- **Problem details**: Every line below should be repeated exactly as written.

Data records
........

Lemma accumulate_spec x : forall y v,
  List.length x = List.length y -> Forall isByte x -> Forall isByte y -> isByte v ->
  isByte (accumulate v x y) /\ (accumulate v x y = 0 <-> v = 0 /\ x = y).
Proof.
  induction x as [|a x IH]; intros [|b y] v Hlen Hx Hy Hv; simpl in *; try discriminate.
  - split; [assumption|]. tauto.
  - inversion Hx as [|? ? Ha Hx']; subst. inversion Hy as [|? ? Hb Hy']; subst.
    injection Hlen as Hlen.
    destruct (IH y (Z.lor v (Z.lxor a b)) Hlen Hx' Hy') as [Hr Hz].
    { apply isByte_lor; [assumption|]. apply isByte_lxor; assumption. }
    split; [assumption|].
    rewrite Hz, Z.lor_eq_0_iff, Z.lxor_eq_0_iff.
    split.
    + intros [[-> ->] ->]. auto.
    + intros [-> Heq]. injection Heq as -> ->. auto.
Qed.

Lemma ConstantTimeCompare_bytes s t :
  ConstantTimeCompare (bytes s) (bytes t) = if String.eqb s t then 1 else 0.
Proof.
  unfold ConstantTimeCompare.
  destruct (Nat.eqb_spec (List.length (bytes s)) (List.length (bytes t))) as [Hlen|Hlen]; simpl.
  - destruct (accumulate_spec (bytes s) (bytes t) 0 Hlen
                (Forall_isByte_bytes s) (Forall_isByte_bytes t)) as [Hr Hz].
    { unfold isByte. lia. }
    rewrite ConstantTimeByteEq_zero by assumption.
    destruct (String.eqb_spec s t) as [->|Hne].
    + assert (accumulate 0 (bytes t) (bytes t) = 0) as -> by (apply Hz; auto).
      reflexivity.
    + destruct (Z.eqb_spec (accumulate 0 (bytes s) (bytes t)) 0) as [He|He]; [|reflexivity].
      apply Hz in He. destruct He as [_ He]. apply bytes_inj in He. contradiction.
  - destruct (String.eqb_spec s t) as [->|Hne]; [contradiction|reflexivity].
Qed.
End SubtleFacts.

........

- **Solution to the exercise**:
Lemma accumulate_spec x : forall y v,
  List.length x = List.length y -> Forall isByte x -> Forall isByte y -> isByte v ->
  isByte (accumulate v x y) /\ (accumulate v x y = 0 <-> v = 0 /\ x = y).
Proof.
  induction x as [|a x IH]; intros [|b y] v Hlen Hx Hy Hv; simpl in *; try discriminate.
  - split; [assumption|]. tauto.
  - inversion Hx as [|? ? Ha Hx']; subst. inversion Hy as [|? ? Hb Hy']; subst.
    injection Hlen as Hlen.
    destruct (IH y (Z.lor v (Z.lxor a b)) Hlen Hx' Hy') as [Hr Hz].
    { apply isByte_lor; [assumption|]. apply isByte_lxor; assumption. }
    split; [assumption|].
    rewrite Hz, Z.lor_eq_0_iff, Z.lxor_eq_0_iff.
    split.
    + intros [[-> ->] ->]. auto.
    + intros [-> Heq]. injection Heq as -> ->. auto.
Qed.

Lemma ConstantTimeCompare_bytes s t :
  ConstantTimeCompare (bytes s) (bytes t) = if String.eqb s t then 1 else 0.
Proof.
  unfold ConstantTimeCompare.
  destruct (Nat.eqb_spec (List.length (bytes s)) (List.length (bytes t))) as [Hlen|Hlen]; simpl.
  - destruct (accumulate_spec (bytes s) (bytes t) 0 Hlen
                (Forall_isByte_bytes s) (Forall_isByte_bytes t)) as [Hr Hz].
    { unfold isByte. lia. }
    rewrite ConstantTimeByteEq_zero by assumption.
    destruct (String.eqb_spec s t) as [->|Hne].
    + assert (accumulate 0 (bytes t) (bytes t) = 0) as -> by (apply Hz; auto).
      reflexivity.
    + destruct (Z.eqb_spec (accumulate 0 (bytes s) (bytes t)) 0) as [He|He]; [|reflexivity].
      apply Hz in He. destruct He as [_ He]. apply bytes_inj in He. contradiction.
  - destruct (String.eqb_spec s t) as [->|Hne]; [contradiction|reflexivity].
Qed.
End SubtleFacts.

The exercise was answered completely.